The Hawthorne House and Its Abandonment


The Hawthorne House was completed in 1896 for William Arthur Hawthorne, born 1851 in Leeds, a land surveyor and rural estate assessor who made his fortune through mapping and valuing agricultural holdings during the expansion of highland grazing leases. His income grew steadily through government contracts and private estate consultations, allowing him to commission a permanent residence overlooking a remote valley plateau. The house was not designed as a display of wealth but as a functional family estate, intended for retirement after decades of fieldwork across rural counties.

He lived there with his wife Edith Marlowe Hawthorne and their son Henry, who later assisted in estate recordkeeping and correspondence.

The decline began in 1907 when agricultural lease values across several highland estates dropped sharply following prolonged poor harvest cycles and reduced grazing yields. Hawthorne had personally guaranteed valuations for multiple estate portfolios, assuming long-term stability in land productivity. As revenues fell, lenders began calling in secured obligations. Correspondence shifted from routine surveying reports to formal financial notices. By 1911, portions of his mapped holdings were quietly sold through intermediaries, and Henry’s surveying work was suspended pending disputes over contested valuations.

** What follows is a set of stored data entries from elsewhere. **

Lemma getA11yLabel_missing_reference_witness :
  getA11yLabel 0 Examples.pageWithNullId Examples.helloWorld = Some "X"
  ∧ getA11yLabel 0 Examples.pageWithPaddedNull Examples.helloWorld
    = Some "Nothing".
Proof.
  split.
  - refine (getA11yLabel_missing_reference 0 Examples.pageWithNullId
              Examples.helloWorld _ eq_refl eq_refl eq_refl).
  - refine (getA11yLabel_missing_reference 0 Examples.pageWithPaddedNull
              Examples.helloWorld _ eq_refl eq_refl eq_refl).
Defined.

(** The label depends on the document only through the text
    [getElementById] leads to. *)
Lemma forEach_ext {A S} (f g : A → S → option S) (l : list A) (s : S) :
  (∀ x s', f x s' = g x s') → forEach f l s = forEach g l s.
Proof.
  intros Hfg. revert s. induction l as [|x l IH]; intros s; simpl; [done|].
  rewrite Hfg. by destruct (g x s).
Qed.

Lemma getA11yLabel_body_ext (f g : element → option string) doc doc' e :
  (∀ x, f x = g x) →
  (∀ i, textContent <$> getElementById doc i
        = textContent <$> getElementById doc' i) →
  getA11yLabel_body f doc e = getA11yLabel_body g doc' e.
Proof.
  intros Hfg Hdoc. unfold getA11yLabel_body.
  destruct (truthy _); [done|]. cbv zeta.
  specialize (Hdoc (ToString (getAttribute "aria-labelledby" e))).
  destruct (getElementById doc _), (getElementById doc' _);
    simpl in Hdoc; try done.
  - by injection Hdoc as ->.
  - erewrite forEach_ext; [done|]. intros [p c] σ. by rewrite Hfg.
Qed.

Lemma getA11yLabel_document fuel doc doc' e :
  (∀ i, textContent <$> getElementById doc i
        = textContent <$> getElementById doc' i) →
  getA11yLabel fuel doc e = getA11yLabel fuel doc' e.
Proof.
  intros Hdoc. revert e. induction fuel as [|fuel IH]; intros e.
  all: rewrite !getA11yLabel_unfold; by apply getA11yLabel_body_ext.
Qed.
(** The [if sold > 0] block either returns the text of the failed check or
    assigns the checked value to [new_stock]; [checked] is that outcome,
    with the value computed before the block when nothing is sold. *)
Definition update_stock (st : db) (product_uuid : uuid) (d : date)
    (added sold : Z) (remarks : str) : result * db :=
  match get_product_by_uuid st product_uuid with
  | None => ((false, MsgProductNotFound), st)
  | Some (prod_uuid, pid, name, current_stock) =>
      let new_stock := current_stock + added - sold in
      let checked : message + Z :=
        if 0 <? sold then validate_stock_availability current_stock sold
        else inr new_stock in
      match checked with
      | inl text => ((false, text), st)
      | inr new_stock =>
          match
            (w <- update_product_stock prod_uuid new_stock st ;;
             record_transaction d prod_uuid pid name added sold remarks w)
          with
          | Done st' => ((true, MsgStockUpdated name pid d new_stock), st')
          | Raised e => ((false, MsgException e), st)
          end
      end
  end.

(* ================================================================== *)
(** ** Summary reports *)

(** One row of the stock summary: [p.id, p.name, p.category, total_added,
    current_stock]. *)
Record summary_row := mkSummary {
  s_id : str;
  s_name : str;
  s_category : option str;
  s_total_added : Z;
  s_current_stock : Z
}.

Module Query.

(** [products p LEFT JOIN transactions t ON p.uuid = t.product_uuid]: a
    product without a transaction is kept once, with a NULL right side. *)
Definition left_join (st : db) : list (product * option transaction) :=
  flat_map
    (fun p =>
       match filter (fun t => Nat.eqb (p_uuid p) (t_product_uuid t))
                    (transactions st) with
       | [] => [(p, None)]
       | ts => map (fun t => (p, Some t)) ts
       end)
    (products st).

(** [WHERE t.quantity_added > 0]; the comparison is not true on NULL. *)
Definition where_added (r : product * option transaction) : bool :=
  match snd r with
  | Some t => 0 <? t_quantity_added t
  | None => false
  end.

Definition option_string_eqb (a b : option str) : bool :=
  match a, b with
  | Some x, Some y => Text.eqb x y
  | None, None => true
  | _, _ => false
  end.

(** Two joined rows fall in one group when they agree on
    [p.id, p.name, p.category, p.stock]. *)
Definition same_group (g : summary_row) (p : product) : bool :=
  (Text.eqb (s_id g) (p_id p) && Text.eqb (s_name g) (p_name p)
   && option_string_eqb (s_category g) (p_category p)
   && Z.eqb (s_current_stock g) (p_stock p))%bool.

(** [GROUP BY ...] with [SUM(t.quantity_added)]: add one joined row to the
    groups collected so far. *)
Fixpoint add_to_groups (p : product) (q : Z) (groups : list summary_row)
    : list summary_row :=
  match groups with
  | [] => [mkSummary (p_id p) (p_name p) (p_category p) q (p_stock p)]
  | g :: rest =>
      if same_group g p
      then mkSummary (s_id g) (s_name g) (s_category g)
                     (s_total_added g + q) (s_current_stock g) :: rest
      else g :: add_to_groups p q rest
  end.

Definition group_by (rows : list (product * option transaction))
    : list summary_row :=
  fold_left
    (fun groups r =>
       match snd r with
       | Some t => add_to_groups (fst r) (t_quantity_added t) groups
       | None => groups
       end)
    rows [].

(** [ORDER BY total_added DESC], as a stable insertion sort. *)
Fixpoint insert_desc (r : summary_row) (sorted : list summary_row)
    : list summary_row :=
  match sorted with
  | [] => [r]
  | x :: rest =>
      if s_total_added x <? s_total_added r then r :: sorted
      else x :: insert_desc r rest
  end.

Definition order_by_total_desc (rows : list summary_row) : list summary_row :=
  fold_left (fun sorted r => insert_desc r sorted) rows [].

End Query.

(** [SELECT p.id, p.name, p.category, COALESCE(SUM(t.quantity_added), 0) as
    total_added, p.stock as current_stock FROM products p LEFT JOIN
    transactions t ON p.uuid = t.product_uuid WHERE t.quantity_added > 0
    GROUP BY p.id, p.name, p.category, p.stock ORDER BY total_added DESC] *)
Definition get_stock_summary (st : db) : list summary_row :=
  Query.order_by_total_desc
    (Query.group_by (filter Query.where_added (Query.left_join st))).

By 1913, William Hawthorne had relocated to administrative offices in the nearest town to resolve ongoing estate disputes, leaving the house under minimal oversight. Edith’s correspondence ceased shortly afterward, and Henry appears only once more in a legal document concerning unresolved valuation discrepancies. The Hawthorne House remained fully furnished but unmanaged, its surveying records locked in the study and its greenhouse left to grow unchecked. No sale was completed, no return was recorded, and the property was officially listed as vacant, standing intact but abandoned without resolution.